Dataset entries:
################

Lemma place_duration (gap : Q) (r : Tape) :
  fst (fst (fst (place gap r))) = pymin gap (cap_of gap).
Proof.
  unfold place, cap_of.
  destruct (Qle_bool 5 gap).
  - destruct (choice r Spiral [Butterfly; Twinkle]) as [k r1].
    destruct k; try reflexivity.
    destruct (sample r1 COLORS 3); reflexivity.
  - destruct (Qle_bool (5 # 2) gap); [|reflexivity].
    destruct (choice r Wipe [Twinkle; Butterfly]) as [k r1].
    destruct k; reflexivity.
Qed.

Lemma capped_lower (gap : Q) : 2 # 10 < gap -> 2 # 10 < pymin gap (cap_of gap).
Proof.
  intro H. unfold cap_of.
  destruct (Qle_bool 5 gap); [|destruct (Qle_bool (5 # 2) gap)].
  - pymin_split gap 8; lra.
  - pymin_split gap 5; lra.
  - pymin_split gap 2; lra.
Qed.

Lemma skip_covered_spec (bound : Q) (l : list Q) (i0 : nat) :
  (i0 <= skip_covered bound l i0 <= i0 + length l)%nat
  /\ (forall j x, (j < skip_covered bound l i0 - i0)%nat ->
        nth_error l j = Some x -> x < bound)
  /\ (forall x, nth_error l (skip_covered bound l i0 - i0) = Some x ->
        bound <= x).
Proof.
  revert i0. induction l as [|b l IH]; intro i0; simpl.
  - split; [lia|]. split.
    + intros j x Hj. lia.
    + intros x Hx. destruct (i0 - i0)%nat; discriminate.
  - destruct (Qlt_bool b bound) eqn:E.
    + destruct (IH (i0 + 1)%nat) as (H1 & H2 & H3).
      split; [lia|]. split.
      * intros j x Hj Hx. destruct j as [|j].
        -- simpl in Hx. inversion Hx; subst. apply Qlt_bool_iff. exact E.
        -- simpl in Hx. apply (H2 j); [lia|exact Hx].
      * intros x Hx.
        replace (skip_covered bound l (i0 + 1) - i0)%nat
          with (S (skip_covered bound l (i0 + 1) - (i0 + 1)))%nat in Hx by lia.
        simpl in Hx. auto.
    + split; [lia|]. split.
      * intros j x Hj. lia.
      * intros x Hx. replace (i0 - i0)%nat with 0%nat in Hx by lia.
        simpl in Hx. inversion Hx; subst. apply Qlt_bool_false. exact E.
Qed.

Lemma skip_covered_first (bound b : Q) (l : list Q) (i0 : nat) :
  b < bound -> (i0 < skip_covered bound (b :: l) i0)%nat.
Proof.
  intro H. simpl. apply Qlt_bool_iff in H. rewrite H.
  pose proof (skip_covered_spec bound l (i0 + 1)). lia.
Qed.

################

(TASK DETAILS) Copy down every record, keeping each one exact.

(YOUR RESPONSE)
Lemma place_duration (gap : Q) (r : Tape) :
  fst (fst (fst (place gap r))) = pymin gap (cap_of gap).
Proof.
  unfold place, cap_of.
  destruct (Qle_bool 5 gap).
  - destruct (choice r Spiral [Butterfly; Twinkle]) as [k r1].
    destruct k; try reflexivity.
    destruct (sample r1 COLORS 3); reflexivity.
  - destruct (Qle_bool (5 # 2) gap); [|reflexivity].
    destruct (choice r Wipe [Twinkle; Butterfly]) as [k r1].
    destruct k; reflexivity.
Qed.

Lemma capped_lower (gap : Q) : 2 # 10 < gap -> 2 # 10 < pymin gap (cap_of gap).
Proof.
  intro H. unfold cap_of.
  destruct (Qle_bool 5 gap); [|destruct (Qle_bool (5 # 2) gap)].
  - pymin_split gap 8; lra.
  - pymin_split gap 5; lra.
  - pymin_split gap 2; lra.
Qed.

Lemma skip_covered_spec (bound : Q) (l : list Q) (i0 : nat) :
  (i0 <= skip_covered bound l i0 <= i0 + length l)%nat
  /\ (forall j x, (j < skip_covered bound l i0 - i0)%nat ->
        nth_error l j = Some x -> x < bound)
  /\ (forall x, nth_error l (skip_covered bound l i0 - i0) = Some x ->
        bound <= x).
Proof.
  revert i0. induction l as [|b l IH]; intro i0; simpl.
  - split; [lia|]. split.
    + intros j x Hj. lia.
    + intros x Hx. destruct (i0 - i0)%nat; discriminate.
  - destruct (Qlt_bool b bound) eqn:E.
    + destruct (IH (i0 + 1)%nat) as (H1 & H2 & H3).
      split; [lia|]. split.
      * intros j x Hj Hx. destruct j as [|j].
        -- simpl in Hx. inversion Hx; subst. apply Qlt_bool_iff. exact E.
        -- simpl in Hx. apply (H2 j); [lia|exact Hx].
      * intros x Hx.
        replace (skip_covered bound l (i0 + 1) - i0)%nat
          with (S (skip_covered bound l (i0 + 1) - (i0 + 1)))%nat in Hx by lia.
        simpl in Hx. auto.
    + split; [lia|]. split.
      * intros j x Hj. lia.
      * intros x Hx. replace (i0 - i0)%nat with 0%nat in Hx by lia.
        simpl in Hx. inversion Hx; subst. apply Qlt_bool_false. exact E.
Qed.

Lemma skip_covered_first (bound b : Q) (l : list Q) (i0 : nat) :
  b < bound -> (i0 < skip_covered bound (b :: l) i0)%nat.
Proof.
  intro H. simpl. apply Qlt_bool_iff in H. rewrite H.
  pose proof (skip_covered_spec bound l (i0 + 1)). lia.
Qed.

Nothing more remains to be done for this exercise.